● DIRECTIONS FOR THIS TASK
When you reach the line with "intros F R N." in the data below, begin printing lines exactly, and stop once the line with "Proof. intros C" has been printed.

● INFORMATION PROVIDED
Lemma schema_netball db :
  map tdef db = declared -> exists dv ts ps ms ss, db = netball_db dv ts ps ms ss.
Proof.
  unfold declared, netball_db, tbl.
  destruct db as [|[d1 r1] [|[d2 r2] [|[d3 r3] [|[d4 r4] [|[d5 r5] [|? ?]]]]]];
    simpl; intros H; try discriminate H.
  injection H as -> -> -> -> ->. exists r1, r2, r3, r4, r5. reflexivity.
Qed.

(** ** DROP TABLE IF EXISTS *)

Lemma cascade_S d db parent pcols gone :
  cascade (S d) db parent pcols gone =
    match gone with
    | [] => inr db
    | _ :: _ =>
        fold_left (cascade_through (cascade d) pcols gone) (referencing db parent) (inr db)
    end.
Proof. destruct gone; reflexivity. Qed.

Lemma cascade_no_refs d db parent pcols gone :
  referencing db parent = [] -> cascade (S d) db parent pcols gone = inr db.
Proof. intros R. rewrite cascade_S, R. destruct gone; reflexivity. Qed.

Lemma remove_set_rows db n rs : remove_table (set_rows db n rs) n = remove_table db n.
Proof.
  induction db as [|tb db IH]; cbn [set_rows remove_table]; [reflexivity|].
  destruct (named n tb) eqn:N; cbn [remove_table].
  - unfold named in *. cbn [tdef]. rewrite N. reflexivity.
  - rewrite N. f_equal. exact IH.
Qed.

Lemma run_drop_unreferenced fk db n tb ps :
  find_table db n = Some tb -> reserved n = false ->
  referencing (set_rows db n []) n = [] ->
  run fk db (DropTable true n) ps = done (remove_table db n) (-1).
Proof.
  intros F R N. unfold run. rewrite F, R. unfold delete_rows.
  pose proof (find_table_named _ _ _ F) as Nm.
  rewrite (set_rows_same_name _ _ _ _ Nm).
  destruct fk.
  - unfold trigger_depth.
    rewrite cascade_no_refs by (rewrite (referencing_same _ _ _ Nm); exact N).
    rewrite remove_set_rows. reflexivity.
  - rewrite remove_set_rows. reflexivity.
Qed.

Lemma run_drop_absent fk db n ps :
  catalog n = false -> find_table db n = None ->
  run fk db (DropTable true n) ps = done db (-1).
Proof. intros C F. unfold run. rewrite F, C. reflexivity. Qed.

Lemma run_drop_player_stats fk dv ts ps ms ss :
  run fk (netball_db dv ts ps ms ss) (DropTable true "player_stats") [] =
    done [tbl divisions_def dv; tbl teams_def ts; tbl players_def ps; tbl matches_def ms] (-1).
Proof. rewrite (run_drop_unreferenced _ _ _ (tbl player_stats_def ss)); reflexivity. Qed.

Lemma run_drop_matches fk dv ts ps ms :
  run fk [tbl divisions_def dv; tbl teams_def ts; tbl players_def ps; tbl matches_def ms]
      (DropTable true "matches") [] =
    done [tbl divisions_def dv; tbl teams_def ts; tbl players_def ps] (-1).
Proof. rewrite (run_drop_unreferenced _ _ _ (tbl matches_def ms)); reflexivity. Qed.

Lemma run_drop_players fk dv ts ps :
  run fk [tbl divisions_def dv; tbl teams_def ts; tbl players_def ps]
      (DropTable true "players") [] =
    done [tbl divisions_def dv; tbl teams_def ts] (-1).
Proof. rewrite (run_drop_unreferenced _ _ _ (tbl players_def ps)); reflexivity. Qed.

Lemma run_drop_teams fk dv ts :
  run fk [tbl divisions_def dv; tbl teams_def ts] (DropTable true "teams") [] =
    done [tbl divisions_def dv] (-1).
Proof. rewrite (run_drop_unreferenced _ _ _ (tbl teams_def ts)); reflexivity. Qed.

Lemma run_drop_divisions fk dv :
  run fk [tbl divisions_def dv] (DropTable true "divisions") [] = done [] (-1).
Proof. rewrite (run_drop_unreferenced _ _ _ (tbl divisions_def dv)); reflexivity. Qed.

● EXERCISE SOLUTION
  intros F R N. unfold run. rewrite F, R. unfold delete_rows.
  pose proof (find_table_named _ _ _ F) as Nm.
  rewrite (set_rows_same_name _ _ _ _ Nm).
  destruct fk.
  - unfold trigger_depth.
    rewrite cascade_no_refs by (rewrite (referencing_same _ _ _ Nm); exact N).
    rewrite remove_set_rows. reflexivity.
  - rewrite remove_set_rows. reflexivity.
Qed.

Lemma run_drop_absent fk db n ps :
  catalog n = false -> find_table db n = None ->
  run fk db (DropTable true n) ps = done db (-1).
Proof. intros C F. unfold run. rewrite F, C. reflexivity. Qed.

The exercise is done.